Exercise details -
What you return should be the lines of the data containing "ConfigError", each in full.

== Segment start ==

Definition SetEcuId (v : str) (c : Configuration) : Configuration :=
  let '(Build_Configuration _ b d e f g h i j k l m n o p) := c in
  Build_Configuration (make_identifier v) b d e f g h i j k l m n o p.
Definition SetAppId (v : str) (c : Configuration) : Configuration :=
  let '(Build_Configuration a _ d e f g h i j k l m n o p) := c in
  Build_Configuration a (make_identifier v) d e f g h i j k l m n o p.
Definition SetAppDescription (v : str) (c : Configuration) : Configuration :=
  let '(Build_Configuration a b _ e f g h i j k l m n o p) := c in
  Build_Configuration a b v e f g h i j k l m n o p.
Definition SetLogMode (v : list LogMode) (c : Configuration) : Configuration :=
  let '(Build_Configuration a b d _ f g h i j k l m n o p) := c in
  Build_Configuration a b d v f g h i j k l m n o p.
Definition SetLogFilePath (v : str) (c : Configuration) : Configuration :=
  let '(Build_Configuration a b d e _ g h i j k l m n o p) := c in
  Build_Configuration a b d e v g h i j k l m n o p.
Definition SetDefaultLogLevel (v : LogLevel) (c : Configuration) : Configuration :=
  let '(Build_Configuration a b d e f _ h i j k l m n o p) := c in
  Build_Configuration a b d e f v h i j k l m n o p.
Definition SetDefaultConsoleLogLevel (v : LogLevel) (c : Configuration) : Configuration :=
  let '(Build_Configuration a b d e f g _ i j k l m n o p) := c in
  Build_Configuration a b d e f g v i j k l m n o p.
Definition SetContextLogLevel (v : ContextLogLevelMap) (c : Configuration) : Configuration :=
  let '(Build_Configuration a b d e f g h _ j k l m n o p) := c in
  Build_Configuration a b d e f g h v j k l m n o p.
Definition SetStackBufferSize (v : Z) (c : Configuration) : Configuration :=
  let '(Build_Configuration a b d e f g h i _ k l m n o p) := c in
  Build_Configuration a b d e f g h i v k l m n o p.
Definition SetRingBufferSize (v : Z) (c : Configuration) : Configuration :=
  let '(Build_Configuration a b d e f g h i j _ l m n o p) := c in
  Build_Configuration a b d e f g h i j v l m n o p.
Definition SetRingBufferOverwriteOnFull (v : bool) (c : Configuration) : Configuration :=
  let '(Build_Configuration a b d e f g h i j k _ m n o p) := c in
  Build_Configuration a b d e f g h i j k v m n o p.
Definition SetNumberOfSlots (v : Z) (c : Configuration) : Configuration :=
  let '(Build_Configuration a b d e f g h i j k l _ n o p) := c in
  Build_Configuration a b d e f g h i j k l v n o p.
Definition SetSlotSizeInBytes (v : Z) (c : Configuration) : Configuration :=
  let '(Build_Configuration a b d e f g h i j k l m _ o p) := c in
  Build_Configuration a b d e f g h i j k l m v o p.
Definition SetDataRouterUid (v : Z) (c : Configuration) : Configuration :=
  let '(Build_Configuration a b d e f g h i j k l m n _ p) := c in
  Build_Configuration a b d e f g h i j k l m n v p.
Definition SetDynamicDatarouterIdentifiers (v : bool) (c : Configuration) : Configuration :=
  let '(Build_Configuration a b d e f g h i j k l m n o _) := c in
  Build_Configuration a b d e f g h i j k l m n o v.

Definition IsLogLevelEnabled (log_level : LogLevel) (context : str) (check_for_console : bool)
    (c : Configuration) : bool :=
  let max_log_level :=
    match context_find (data (make_identifier context)) (context_log_level_ c) with
    | Some l => l
    | None => if negb check_for_console then default_log_level_ c else default_console_log_level_ c
    end in
  log_level <=? max_log_level.

(** ** Errors and reports *)

Inductive ConfigError :=
| kInvalidLogLevelString
| kInvalidLogModeString
| kConfigurationFilesNotFound
| kConfigurationOptionalJsonKeyNotFound
| JsonError (e : ModelError).

Abbreviation Result A := (expected ConfigError A).
Abbreviation reports := (list (ConfigError * str)).

Definition kVerboseReporting : bool := false.

Definition IsErrorVerbose (error : ConfigError) : bool :=
  match error with kConfigurationOptionalJsonKeyNotFound => true | _ => false end.

Definition ReportInitializationError (error : ConfigError) (context_info : str) (r : reports) : reports :=
  if negb kVerboseReporting && IsErrorVerbose error then r else r ++ [(error, context_info)].

Definition ReportOnError {T} (result : Result T) (file_name : str) (r : reports) : reports :=
  match result with
  | Value _ => r
  | Unexpected e => ReportInitializationError e file_name r
  end.

(** ** TargetConfigReader *)

Abbreviation Object := (list (str * Any)).

Definition kStringToLogLevel : list (str * LogLevel) :=
  [(s! "kOff", kOff); (s! "kFatal", kFatal); (s! "kError", kError); (s! "kWarn", kWarn);
   (s! "kWarning", kWarn); (s! "kInfo", kInfo); (s! "kDebug", kDebug); (s! "kVerbose", kVerbose)].

Definition kStringToLogMode : list (str * LogMode) :=
  [(s! "kRemote", kRemote); (s! "kConsole", kConsole); (s! "kFile", kFile);
   (s! "kSystem", kSystem); (s! "kCustom", kCustom)].

Fixpoint table_find {A} (key : str) (m : list (str * A)) : option A :=
  match m with
  | [] => None
  | (k, v) :: m => if decide (k = key) then Some v else table_find key m
  end.

(** [As<T>()] with the errors of the reader. *)
Definition from_json {T} (r : MResult T) : Result T :=
  match r with Value v => Value v | Unexpected e => Unexpected (JsonError e) end.

Definition GetElementAs {T} (As : Any → outcome (MResult T)) (obj : Object) (key : str) : outcome (Result T) :=
  match map_find key obj with
  | None => Ret (Unexpected kConfigurationOptionalJsonKeyNotFound)
  | Some v => from_json <$> As v
  end.

Definition GetElementAndThen {T} (As : Any → outcome (MResult T)) (obj : Object) (key : str)
    (update : T → Configuration → outcome Configuration) (config : Configuration) :
    outcome (Result () * Configuration) :=
  parser_result ← GetElementAs As obj key;
  match parser_result with
  | Unexpected e => Ret (Unexpected e, config)
  | Value v => config ← update v config; Ret (Value (), config)
  end.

== Segment end ==

Response box -
Inductive ConfigError :=
Abbreviation Result A := (expected ConfigError A).
Abbreviation reports := (list (ConfigError * str)).
Definition IsErrorVerbose (error : ConfigError) : bool :=
Definition ReportInitializationError (error : ConfigError) (context_info : str) (r : reports) : reports :=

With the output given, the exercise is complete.